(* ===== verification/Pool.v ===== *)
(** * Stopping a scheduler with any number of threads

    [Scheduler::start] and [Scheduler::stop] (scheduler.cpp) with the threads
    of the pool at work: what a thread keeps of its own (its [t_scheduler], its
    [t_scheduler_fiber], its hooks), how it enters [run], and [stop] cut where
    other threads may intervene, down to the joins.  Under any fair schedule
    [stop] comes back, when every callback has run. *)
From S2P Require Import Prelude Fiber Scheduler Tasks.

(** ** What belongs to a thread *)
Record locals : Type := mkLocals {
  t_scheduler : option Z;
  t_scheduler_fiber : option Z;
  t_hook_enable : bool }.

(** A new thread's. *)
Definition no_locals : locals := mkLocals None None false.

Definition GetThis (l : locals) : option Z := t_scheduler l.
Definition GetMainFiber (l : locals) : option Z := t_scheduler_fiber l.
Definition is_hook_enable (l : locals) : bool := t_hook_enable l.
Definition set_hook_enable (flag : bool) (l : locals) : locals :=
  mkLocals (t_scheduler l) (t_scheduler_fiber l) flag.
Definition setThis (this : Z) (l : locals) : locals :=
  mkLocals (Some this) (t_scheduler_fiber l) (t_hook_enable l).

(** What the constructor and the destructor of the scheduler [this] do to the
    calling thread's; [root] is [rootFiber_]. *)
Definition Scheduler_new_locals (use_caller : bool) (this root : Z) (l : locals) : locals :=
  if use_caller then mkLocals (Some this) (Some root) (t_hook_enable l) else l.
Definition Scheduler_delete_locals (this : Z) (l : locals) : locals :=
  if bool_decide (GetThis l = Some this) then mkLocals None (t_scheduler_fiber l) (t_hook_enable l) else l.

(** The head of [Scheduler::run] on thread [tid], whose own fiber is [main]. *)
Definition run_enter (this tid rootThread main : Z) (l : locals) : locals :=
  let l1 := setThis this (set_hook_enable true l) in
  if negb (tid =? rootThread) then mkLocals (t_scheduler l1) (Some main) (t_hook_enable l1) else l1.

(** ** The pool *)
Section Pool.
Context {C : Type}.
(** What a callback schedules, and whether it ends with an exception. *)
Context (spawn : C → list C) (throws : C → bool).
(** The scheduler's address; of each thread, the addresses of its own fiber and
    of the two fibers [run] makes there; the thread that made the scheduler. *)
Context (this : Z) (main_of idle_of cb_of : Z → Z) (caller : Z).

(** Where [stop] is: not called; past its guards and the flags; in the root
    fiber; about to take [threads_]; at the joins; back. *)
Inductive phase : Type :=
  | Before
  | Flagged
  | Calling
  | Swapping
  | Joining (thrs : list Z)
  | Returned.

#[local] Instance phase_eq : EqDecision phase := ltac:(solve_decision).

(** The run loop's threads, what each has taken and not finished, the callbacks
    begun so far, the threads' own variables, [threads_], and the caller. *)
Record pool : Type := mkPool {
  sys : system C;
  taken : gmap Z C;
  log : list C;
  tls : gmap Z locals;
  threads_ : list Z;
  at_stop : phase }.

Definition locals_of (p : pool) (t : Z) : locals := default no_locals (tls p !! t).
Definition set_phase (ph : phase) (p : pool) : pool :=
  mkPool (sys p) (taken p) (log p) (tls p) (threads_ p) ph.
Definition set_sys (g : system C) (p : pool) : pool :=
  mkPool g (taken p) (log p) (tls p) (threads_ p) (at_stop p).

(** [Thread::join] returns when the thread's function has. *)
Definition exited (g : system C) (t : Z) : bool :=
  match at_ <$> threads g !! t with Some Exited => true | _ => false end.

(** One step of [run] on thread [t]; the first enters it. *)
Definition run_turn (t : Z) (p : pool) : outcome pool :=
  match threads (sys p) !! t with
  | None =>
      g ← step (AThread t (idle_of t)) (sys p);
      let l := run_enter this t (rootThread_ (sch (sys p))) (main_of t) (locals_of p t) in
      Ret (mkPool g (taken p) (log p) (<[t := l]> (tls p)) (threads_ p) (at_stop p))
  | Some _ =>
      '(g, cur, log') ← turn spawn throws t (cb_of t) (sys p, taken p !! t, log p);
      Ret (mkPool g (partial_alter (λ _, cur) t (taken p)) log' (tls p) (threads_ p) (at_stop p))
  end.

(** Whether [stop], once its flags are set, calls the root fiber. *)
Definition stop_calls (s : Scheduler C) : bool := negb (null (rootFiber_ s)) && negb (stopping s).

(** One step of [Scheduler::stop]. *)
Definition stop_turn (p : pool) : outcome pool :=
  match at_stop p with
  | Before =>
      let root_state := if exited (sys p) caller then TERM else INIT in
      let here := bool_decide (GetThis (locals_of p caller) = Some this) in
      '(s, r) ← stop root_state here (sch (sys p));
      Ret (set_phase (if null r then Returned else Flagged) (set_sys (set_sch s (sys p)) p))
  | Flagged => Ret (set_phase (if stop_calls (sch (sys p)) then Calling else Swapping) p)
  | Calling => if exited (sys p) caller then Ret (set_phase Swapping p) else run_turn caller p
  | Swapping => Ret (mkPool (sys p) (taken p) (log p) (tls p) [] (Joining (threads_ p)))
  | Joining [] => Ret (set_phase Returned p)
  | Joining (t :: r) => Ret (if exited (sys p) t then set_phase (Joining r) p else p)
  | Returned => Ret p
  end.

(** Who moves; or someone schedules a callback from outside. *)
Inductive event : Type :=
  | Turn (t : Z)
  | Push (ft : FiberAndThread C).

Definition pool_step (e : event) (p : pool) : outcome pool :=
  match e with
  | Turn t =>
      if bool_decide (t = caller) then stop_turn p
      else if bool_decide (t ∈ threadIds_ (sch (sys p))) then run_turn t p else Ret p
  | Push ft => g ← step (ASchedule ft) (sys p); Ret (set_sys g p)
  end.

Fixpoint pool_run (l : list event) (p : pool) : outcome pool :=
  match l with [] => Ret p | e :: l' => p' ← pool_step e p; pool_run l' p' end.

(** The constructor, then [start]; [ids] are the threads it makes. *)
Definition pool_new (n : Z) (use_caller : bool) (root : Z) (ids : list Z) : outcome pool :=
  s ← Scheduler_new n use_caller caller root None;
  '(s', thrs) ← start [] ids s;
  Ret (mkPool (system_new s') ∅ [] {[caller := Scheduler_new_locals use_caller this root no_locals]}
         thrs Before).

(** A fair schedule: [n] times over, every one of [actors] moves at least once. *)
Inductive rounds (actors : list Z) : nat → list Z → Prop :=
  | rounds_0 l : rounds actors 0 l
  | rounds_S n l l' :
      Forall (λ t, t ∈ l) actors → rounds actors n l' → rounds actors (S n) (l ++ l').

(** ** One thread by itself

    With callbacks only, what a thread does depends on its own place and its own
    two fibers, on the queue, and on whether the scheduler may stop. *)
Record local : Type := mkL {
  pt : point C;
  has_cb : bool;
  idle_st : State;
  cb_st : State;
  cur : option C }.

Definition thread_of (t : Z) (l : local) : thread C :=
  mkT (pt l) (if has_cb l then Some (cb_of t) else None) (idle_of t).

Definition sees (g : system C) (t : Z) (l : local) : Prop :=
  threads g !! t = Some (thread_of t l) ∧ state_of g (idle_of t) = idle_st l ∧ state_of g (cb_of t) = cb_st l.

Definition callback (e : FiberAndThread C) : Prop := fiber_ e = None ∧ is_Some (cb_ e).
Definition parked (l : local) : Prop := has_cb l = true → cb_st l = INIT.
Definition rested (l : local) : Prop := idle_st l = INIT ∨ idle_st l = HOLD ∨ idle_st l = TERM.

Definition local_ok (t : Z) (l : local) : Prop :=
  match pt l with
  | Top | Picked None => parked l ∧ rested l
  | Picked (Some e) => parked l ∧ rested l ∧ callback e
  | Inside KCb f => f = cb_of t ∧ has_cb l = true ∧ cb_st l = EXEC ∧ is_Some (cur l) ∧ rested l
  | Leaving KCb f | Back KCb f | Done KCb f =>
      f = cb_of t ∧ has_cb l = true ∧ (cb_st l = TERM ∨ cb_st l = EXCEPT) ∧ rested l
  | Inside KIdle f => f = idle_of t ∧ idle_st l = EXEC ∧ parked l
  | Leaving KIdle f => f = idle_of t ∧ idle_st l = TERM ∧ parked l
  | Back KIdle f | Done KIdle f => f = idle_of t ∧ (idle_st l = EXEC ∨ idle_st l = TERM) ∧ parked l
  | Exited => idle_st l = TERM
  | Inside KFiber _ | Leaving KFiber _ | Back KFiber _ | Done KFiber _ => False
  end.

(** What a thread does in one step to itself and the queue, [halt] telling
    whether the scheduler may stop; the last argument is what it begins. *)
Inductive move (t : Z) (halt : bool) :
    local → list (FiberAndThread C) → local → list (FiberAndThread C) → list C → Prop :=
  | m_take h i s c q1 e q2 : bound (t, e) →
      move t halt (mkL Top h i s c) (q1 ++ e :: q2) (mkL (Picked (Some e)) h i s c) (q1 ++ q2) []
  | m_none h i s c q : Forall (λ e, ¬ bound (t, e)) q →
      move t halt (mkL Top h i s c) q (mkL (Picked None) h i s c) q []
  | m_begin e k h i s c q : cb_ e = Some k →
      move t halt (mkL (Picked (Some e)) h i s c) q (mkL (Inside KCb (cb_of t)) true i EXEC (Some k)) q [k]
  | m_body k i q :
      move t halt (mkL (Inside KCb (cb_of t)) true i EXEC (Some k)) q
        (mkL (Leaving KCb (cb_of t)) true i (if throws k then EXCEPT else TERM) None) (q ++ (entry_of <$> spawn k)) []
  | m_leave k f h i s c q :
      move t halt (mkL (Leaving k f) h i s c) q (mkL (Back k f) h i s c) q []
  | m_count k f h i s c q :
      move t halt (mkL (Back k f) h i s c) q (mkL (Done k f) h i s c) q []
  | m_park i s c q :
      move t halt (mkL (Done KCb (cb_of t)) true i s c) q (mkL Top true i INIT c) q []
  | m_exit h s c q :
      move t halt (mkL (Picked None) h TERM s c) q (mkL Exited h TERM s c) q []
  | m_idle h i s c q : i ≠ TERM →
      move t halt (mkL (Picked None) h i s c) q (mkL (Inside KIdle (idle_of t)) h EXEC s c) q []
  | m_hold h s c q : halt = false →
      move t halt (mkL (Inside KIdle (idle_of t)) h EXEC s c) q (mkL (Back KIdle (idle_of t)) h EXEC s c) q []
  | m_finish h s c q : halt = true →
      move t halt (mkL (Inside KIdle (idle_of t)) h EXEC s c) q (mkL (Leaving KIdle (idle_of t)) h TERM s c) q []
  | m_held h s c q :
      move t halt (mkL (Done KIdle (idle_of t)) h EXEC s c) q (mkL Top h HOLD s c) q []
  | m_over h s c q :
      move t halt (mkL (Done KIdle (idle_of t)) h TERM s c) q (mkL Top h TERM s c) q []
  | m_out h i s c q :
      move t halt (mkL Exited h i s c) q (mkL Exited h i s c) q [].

- Task prompt -
Reproduce exactly the first line of the listing and every line after it, through the one containing "of the pool". Nothing else belongs in the output.

- Output below -
(* ===== verification/Pool.v ===== *)
(** * Stopping a scheduler with any number of threads

    [Scheduler::start] and [Scheduler::stop] (scheduler.cpp) with the threads
    of the pool at work: what a thread keeps of its own (its [t_scheduler], its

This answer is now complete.